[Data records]
===============

(** ** The steps keep everybody in his seat *)

(** A call that was suspended at a lock goes through it: to where it holds the
    mutex, past its critical section, or into the queue. *)
Lemma call_turn_fits (w w' : World) m m' seat hold k pc pc' h :
  fits m seat hold → seat (OCall k) = call_key pc → hold (OCall k) = call_holds pc →
  in_range w pc → call_turn w m k pc = Some (w', m', pc', h) →
  fits m' (seat_at seat (OCall k) (call_key pc')) (seat_at hold (OCall k) (call_holds pc')) ∧
  same_count w w' ∧ in_range w' pc'.
Proof.
  intros Hf Hs Hh Hr.
  assert (∀ x y, seat (OCall k) = x → hold (OCall k) = y →
                 fits m (seat_at seat (OCall k) x) (seat_at hold (OCall k) y)) as Hstay.
  { intros x y <- <-. eapply fits_ext, Hf; intros o; unfold seat_at; by case_decide; subst. }
  assert (∀ key, call_holds pc = Some key →
                 fits (release m key) (seat_at seat (OCall k) None) (seat_at hold (OCall k) None))
    as Hrel.
  { intros key Hk. apply fits_release; [done|]. apply (fits_hold _ _ _ Hf). by rewrite Hh. }
  destruct pc as [p queued|p|p queued|i queued work|i work|work report|i queued report|o];
    simpl in *; try done.
  - destruct (attempt m _ _ queued) eqn:Ha; intros; simplify_eq; (split; [|done]); simpl.
    + by eapply fits_entered; [..|exact Ha]; [|destruct queued|].
    + by eapply fits_waits; [..|exact Ha]; [|destruct queued|].
  - destruct (projection w p) as [w1 r] eqn:Hp. intros; simplify_eq.
    split; [by apply Hrel|]. split; [by eapply projection_same_count|done].
  - destruct (attempt m _ _ queued) eqn:Ha; intros; simplify_eq; (split; [|done]); simpl.
    + by eapply fits_passed; [..|exact Ha]; [|destruct queued|].
    + by eapply fits_waits; [..|exact Ha]; [|destruct queued|].
  - case_decide as Hi.
    + destruct (attempt m _ _ queued) eqn:Ha; intros; simplify_eq; (split; [|done]); simpl.
      * by eapply fits_entered; [..|exact Ha]; [|destruct queued|].
      * by eapply fits_waits; [..|exact Ha]; [|destruct queued|].
    + intros; simplify_eq. destruct queued; [by unfold in_range in Hr|]. by split; [apply Hstay|].
  - destruct (catch_up_one w i) as [w1 r] eqn:Hc. apply catch_up_one_same_count in Hc.
    destruct r as [x|e|]; intros; simplify_eq; (split; [by apply Hrel|done]).
  - destruct work as [|e work]; [intros; simplify_eq; by split; [apply Hstay|]|].
    destruct (dispatch_one w e report) as [w1 r] eqn:Hd.
    apply (dispatch_one_frame_of (λ _ _, True)) in Hd as [Hd%frame_same_count _]; [|done..].
    destruct r; intros; simplify_eq; by split; [apply Hstay|].
  - case_decide as Hi.
    + destruct (attempt m _ _ queued) eqn:Ha; [|intros; simplify_eq|done].
      * destruct (save_one w (KPm i)) as [w1 r] eqn:Hsv.
        apply save_one_frame in Hsv as [Hsv%frame_same_count _].
        intros; simplify_eq. split; [|split; [done|by destruct r]].
        destruct r; (eapply fits_passed; [..|exact Ha]); by try destruct queued.
      * split; [|done]. by eapply fits_waits; [..|exact Ha]; [|destruct queued|].
    + intros; simplify_eq. destruct queued; [by unfold in_range in Hr|]. by split; [apply Hstay|].
Qed.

===============

=== ABOUT THIS TASK ===
Across the entries, how many lines include the string "attempt"? The answer should be only a number.

=== EXERCISE RESPONSE ===
4